On August 23, 2011, Iowa Corn Growers Association CEO Craig Floss announced that the new Cy-Hawk Trophy would be changed as a result of the negative public reaction. Selection of the new trophy would involve public input. A temporary trophy was used for 2011.

With fan input, the newly redesigned trophy was unveiled at the end of the 2012 game won by Iowa State featuring mascots of the two universities, a raised football, and corn making up the  background.

Game results
The two schools played each other 24 times between 1894 and 1934, before the Cy-Hawk Trophy was established in 1977. The series halted after 1934 after then University of Iowa Athletic Director and head football coach Ossie Solem would not return calls to reschedule the rivalry; the series was restarted in 1977. Of the 66 games in the series played through 2021, 40 of them have been played in Iowa City while just 28 games have been contested in Ames.

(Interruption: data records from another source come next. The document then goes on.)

Lemma avail_full now c :
  now ≤ last c → (tokens c <= burst c)%Q → (avail now c == tokens c)%Q.
Proof.
  intros H Hb. apply Qle_antisym; [by apply avail_no_elapsed|].
  unfold avail, refill. simpl. apply Math_min_glb; [done|].
  replace (Z.max 0 (now - last c)) with 0 by lia.
  change (inject_Z 0) with 0%Q.
  assert (0 / 1000 * rate c == 0)%Q as -> by (unfold Qdiv; ring). lra.
Qed.

Lemma rate_check_disabled now c :
  (rate c <= 0)%Q → rate_check now c = RatePassed c.
Proof.
  intros H. unfold rate_check. apply Qlt_bool_false in H. by rewrite H.
Qed.

Lemma rate_check_closed now c :
  (0 < rate c)%Q → (avail now c < 1)%Q →
  rate_check now c = RateClosed (refill now c).
Proof.
  intros Hr Ha. unfold rate_check. apply Qlt_bool_true in Hr, Ha.
  unfold avail in Ha. by rewrite Hr, Ha.
Qed.

Lemma rate_check_passed now c :
  (0 < rate c)%Q → (1 <= avail now c)%Q →
  rate_check now c = RatePassed (set_tokens (avail now c - 1)%Q (refill now c)).
Proof.
  intros Hr Ha. unfold rate_check. apply Qlt_bool_true in Hr. apply Qlt_bool_false in Ha.
  unfold avail in *. by rewrite Hr, Ha.
Qed.

(** The frame handlers touch the timer only: the bucket is the one the rate
    check left, and they never close the connection. *)
Lemma relay_local_conn len id to payload c st :
  ∃ tm, (relay_local len id to payload c st).1.1 = set_timer tm c.
Proof.
  assert (c = set_timer (signalTimeout c) c) as Hc by (by destruct c).
  assert (∀ c0, c0 = c ∨ c0 = cancel_idle c → ∃ tm, c0 = set_timer tm c) as Hx.
  { intros c0 [->| ->]; [eauto|]. unfold cancel_idle. destruct (signalTimeout c); eauto. }
  unfold relay_local. apply Hx.
  repeat (case_match; simpl; auto).
Qed.

Lemma handle_frame_conn len e id data c st :
  ∃ tm, (handle_frame len e id data c st).1.1 = set_timer tm c.
Proof.
  assert (c = set_timer (signalTimeout c) c) as Hc by (by destruct c).
  unfold handle_frame.
  repeat (case_match; simpl; eauto using relay_local_conn).
Qed.

Lemma relay_local_no_close len id to payload c st :
  existsb is_close (relay_local len id to payload c st).2 = false.
Proof. unfold relay_local. by repeat (case_match; simpl). Qed.

Lemma handle_frame_no_close len e id data c st :
  existsb is_close (handle_frame len e id data c st).2 = false.
Proof.
  unfold handle_frame.
  repeat (case_match; simpl; auto using relay_local_no_close).
Qed.

(** One frame on a connection whose limiter is on: either the bucket is
    empty and the connection is closed, or one token is taken and the frame is
    handled. *)
Lemma on_message_step len e id now d c st :
  (0 < rate c)%Q →
  ((avail now c < 1)%Q
   ∧ on_message len e id now d c st
     = (refill now c, inc_errors st, [CloseWs id 1008 "rate"]))
  ∨ ((1 <= avail now c)%Q
     ∧ ∃ tm st' out,
         on_message len e id now d c st
         = (set_timer tm (set_tokens (avail now c - 1)%Q (refill now c)), st', out)
         ∧ existsb is_close out = false
         ∧ (invalid_frame d = true →
            tm = signalTimeout c ∧ st' = inc_errors st ∧ out = [])).
Proof.
  intros Hr. destruct (Qlt_le_dec (avail now c) 1) as [Hlt|Hle]; [left|right].
  - split; [done|]. unfold on_message. by rewrite rate_check_closed.
  - split; [done|]. unfold on_message. rewrite rate_check_passed by done.
    set (c1 := set_tokens _ _).
    destruct (handle_frame_conn len e id d c1 st) as [tm Htm].
    pose proof (handle_frame_no_close len e id d c1 st) as Hnc.
    pose proof (handle_frame_invalid len e id d c1 st) as Hinv.
    destruct (handle_frame len e id d c1 st) as [[c' st'] out]. simpl in *.
    exists tm, st', out. subst c'. split; [done|]. split; [done|].
    intros Hd. specialize (Hinv Hd). by inversion Hinv as [[Hc Hs Ho]].
Qed.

Games in the series are often decided by less than seven points, regardless of the pregame ranking of the teams. Through the 2021 season, Iowa has won the last six contests. The game was canceled in 2020 due to the COVID-19 pandemic, marking the first time since 1976 that the rivalry was not played. 

The 2019 game featured an appearance by ESPN College GameDay, the first time Iowa State had hosted the program. GameDay returned for the 2021 edition, which was the first time the rivalry feature both teams ranked in the AP Top 10.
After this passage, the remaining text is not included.